Regional U.S. slang and uniquely 'American' terms are covered here in Slang: The Topical Dictionary of Americanisms: a revised, updated version of a classic slang dictionary arranged by topic. The unique arrangement by subject rather than word allows for easier cross-comparison of slang: having an updated version with new chapters and 10,000 words further enhances its usefulness as a definitive slang reference. Diane C. Donovan California Bookwatch

My longtime lexical guru comes through, again!

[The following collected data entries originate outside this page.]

(** * Missing-token reconciliation: a shallow embedding of
    [src/missing_tokens.py] and the properties its specification states.

    The script fetches the token addresses that lack metadata on the two
    engines, resolves every distinct address once against the chain,
    skips the addresses whose resolution raises, and writes one text file
    per engine.

    Layout: Python string helpers, the data model ([Network], [Address],
    [TokenDetails], [MissingTokenResults]), the collaborators, the effect
    monad in which the script runs, the script's functions in source
    order, the vocabulary in which the properties are stated, and then the
    lemmas and theorems, closed by concrete runs. *)

From Stdlib Require Import ZArith String Ascii List DecimalString Lia.
From stdpp Require Import gmap strings list fin_maps fin_sets.

Open Scope string_scope.
Open Scope list_scope.
Open Scope nat_scope.

(** ** Python string operations used by the script *)

(** [c.lower()] on one ASCII character: [A]..[Z] move to [a]..[z]. *)
Definition ascii_lower (c : ascii) : ascii :=
  let n := nat_of_ascii c in
  if (65 <=? n)%nat && (n <=? 90)%nat then ascii_of_nat (n + 32) else c.

(** [s.lower()]. Addresses are ASCII, which is the range modelled. *)
Fixpoint lower (s : string) : string :=
  match s with
  | EmptyString => EmptyString
  | String c s' => String (ascii_lower c) (lower s')
  end.

(** [s[n:]]: the string without its first [n] characters (all of it gone
    when it is shorter). *)
Fixpoint slice_from (n : nat) (s : string) : string :=
  match n, s with
  | O, _ => s
  | S n', String _ s' => slice_from n' s'
  | S _, EmptyString => EmptyString
  end.

(** [str(i)] / [f"{i}"] for a Python [int]. *)
Definition str_of_int (i : Z) : string := NilZero.string_of_int (Z.to_int i).

(** The tab character of the [\t] escapes. *)
Definition TAB : string := String (ascii_of_nat 9) EmptyString.

(** The newline character of the [\n] escapes. *)
Definition NL : string := String (ascii_of_nat 10) EmptyString.

(** ** Exceptions and results *)

(** The exceptions the script can meet. [OtherError] stands for whatever a
    collaborator raises (a node error, a contract without [symbol], a
    query-service failure): the script never inspects it. *)
Inductive exn : Type :=
| ValueError (msg : string)
| KeyError (key : string)
| OtherError (msg : string).

(** A Python expression either yields a value or raises. *)
Inductive result (A : Type) : Type :=
| Ok (a : A)
| Raise (e : exn).
Arguments Ok {A} a.
Arguments Raise {A} e.

Definition result_bind {A B} (r : result A) (k : A -> result B) : result B :=
  match r with Ok a => k a | Raise e => Raise e end.

(** The successful value, when there is one. *)
Definition to_option {A} (r : result A) : option A :=
  match r with Ok a => Some a | Raise _ => None end.

(** ** Data model *)

(** Modelled from the spec: the [Network] enumeration of [src/utils.py], a
    file of the repository that is not among the sources. The spec names a
    mainnet and an alternate (gnosis) network as the supported set and speaks
    of network values outside it; [OTHER] stands for any such value. *)
Inductive Network : Type :=
| MAINNET
| GNOSIS
| OTHER (name : string).

(** [str(chain)], as the messages print it. *)
Definition Network_str (chain : Network) : string :=
  match chain with
  | MAINNET => "Network.MAINNET"
  | GNOSIS => "Network.GNOSIS"
  | OTHER name => name
  end.

(** The supported set of the spec. *)
Definition supported (chain : Network) : bool :=
  match chain with MAINNET | GNOSIS => true | OTHER _ => false end.

(** [duneapi.types.Address]: an object holding the check-summed form of an
    address in its field [address]; equality and hashing go through that
    string, so two [Address] values are the same key exactly when their
    check-summed strings are equal. *)
Record Address : Type := mkAddress { Address_address : string }.

#[global] Instance Address_eq_dec : EqDecision Address.
Proof. solve_decision. Defined.

#[global] Instance Address_countable : Countable Address :=
  inj_countable' Address_address mkAddress (fun a => match a with mkAddress _ => eq_refl end).

(** [str(token)]. *)
Definition Address_str (a : Address) : string := Address_address a.

(** [class TokenDetails]: the attributes [__init__] sets. *)
Record TokenDetails : Type := mkTokenDetails {
  address : string;
  symbol : string;
  decimals : Z;
}.

(** [TokenDetails.as_v1_string]. The Python literal ["\\\\x"] is two
    backslash characters followed by [x]. *)
Definition as_v1_string (self : TokenDetails) (chain : Network) : result string :=
  let '(symbol, decimals, address) := (symbol self, decimals self, address self) in
  match chain with
  | MAINNET =>
      let address_bytea := "\\x" +:+ slice_from 2 address in
      Ok (address_bytea +:+ TAB +:+ symbol +:+ TAB +:+ str_of_int decimals)
  | GNOSIS =>
      Ok ("('" +:+ symbol +:+ "', " +:+ str_of_int decimals
            +:+ ", decode('" +:+ slice_from 2 address +:+ "', 'hex')),")
  | _ => Raise (ValueError ("Incompatible Network " +:+ Network_str chain))
  end.

(** [TokenDetails.as_v2_string]. *)
Definition as_v2_string (self : TokenDetails) : string :=
  "('" +:+ lower (address self) +:+ "', '" +:+ symbol self +:+ "', "
    +:+ str_of_int (decimals self) +:+ "),".

(** The truth value of a list: [False] exactly for the empty one. *)
Definition truthy {A} (l : list A) : bool :=
  match l with [] => false | _ :: _ => true end.

(** [@dataclass MissingTokenResults]. *)
Record MissingTokenResults : Type := mkMissingTokenResults {
  v1 : list Address;
  v2 : list Address;
}.

(** [MissingTokenResults.is_empty]: [not self.v1 and not self.v2]. *)
Definition is_empty (self : MissingTokenResults) : bool :=
  negb (truthy (v1 self)) && negb (truthy (v2 self)).

(** [MissingTokenResults.get_all_tokens]: [set(self.v1 + self.v2)]. *)
Definition get_all_tokens (self : MissingTokenResults) : gset Address :=
  list_to_set (v1 self ++ v2 self).

(** ** Collaborators *)

(** [dune_client.query.Query]: its name, id and parameters (name, value). *)
Record DuneQuery : Type := mkDuneQuery {
  query_name : string;
  query_id : Z;
  query_params : list (string * string);
}.

(** A result row of the query service: a dict from column to value. *)
Abbreviation Row := (gmap string string).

My shelf of Paul Dickson's books on language originated more than twenty-five years ago, and it's been growing steadily ever since. Dickson obviously takes professional delight in being one of the English-language's foremost compilers. His invitations to readers to contact him with their own suggested words and terms for future editions (on page 419 of his latest book), get plentiful response. I know because I've sent him a few of my own suggestions on those rare occasions that he hasn't already beaten me to the punch. And owning more than one edition of some of his evergreen language references, I can see how substantially they grow and evolve during the intervals between printings. Dickson's latest and greatest third edition of Slang is a strong case in point. First, Dickson's topical organization of Slang puts it heads and shoulders above other slang books in terms of utility. (That brilliant approach dates back to the original edition first published in 1990.) Thus, as a writer and editor by trade, I keep it nearby as an "elbow reference" whenever I'm writing to, for, or about a specialized group--whether it be professional (information tech, doctors, businessmen) political (politicians, pundits, and decisionmakers), or cultural (youth audiences, artists and performers, advertisers and marketers). Many a time, Dickson has given me just the right expression or term to stretch the presentation of my knowledge or insight just the little bit that helped me save face. And thus he's also aided and abetted my appearing to be up to date and cool, even hip, when it comes to my available vernacular vocabulary. Thus I reveal myself to be standing defiantly on the cusp of geezerdom, but with the help of Paul Dickson's Slang, I will continue to hold my own with the lingo of specialists and across generational divides --whether I'm talking to a computer salesman or deciphering e-mails from my sons. Cudos, too, to Dickson's publisher Walker Books for bringing out this much-expanded edition in such an elegant and highly useful format. My Paul Dickson reference shelf will be squeezed a bit tighter as I move over his new edition of Labels for Locals (which appeared earlier this fall from Collins) to make space for Slang 3e. The former book is an equally valuable reference to what to call people from wherever in the world they're from and to whatever identity group they may belong, especially in our p.c. era of sensitivity to names and labels.

New Words for New Times

I had always thought that slang was what your mother told you not to use at the dinner table. That turns out to be an old-fashioned idea. Slang, according to this enlightening, entertaining, and--dare I say it?--educational book, is the way the American language replenishes itself. (Some words once labeled slang: bogus, clumsy, snide, and spurious.) The latest round of replenishment comes from the Internet, which, author Paul Dickson says, "could be the greatest of all dispensers of slang and new English since the invention of movable type." One of the innovations of this book is the division of slang into categories: You look up definitions by turning to "Net-speak," say, to find out what, say, "kevork" means: "To ban electronically from a site or bulletin board. From the name Jack Kevorkian, a doctor who assisted suicides." Net-speak is one of thirty categories. Others include Java-speak (black eye: "Expresso mixed with brewed coffee") and that grand old American dialect, Bureaucratese (fuzz: "To blur on purpose; to make less direct"). As you can see, it's a book not for just looking things up but for browsing, for searching out new words, and for replenishing your own noggin.

As colorful inside as the cover

I tried to stump the new (2006) edition with nautical and military terms and found remarkable completeness, crisp definitions, interesting histories and some laugh-out-loud usages.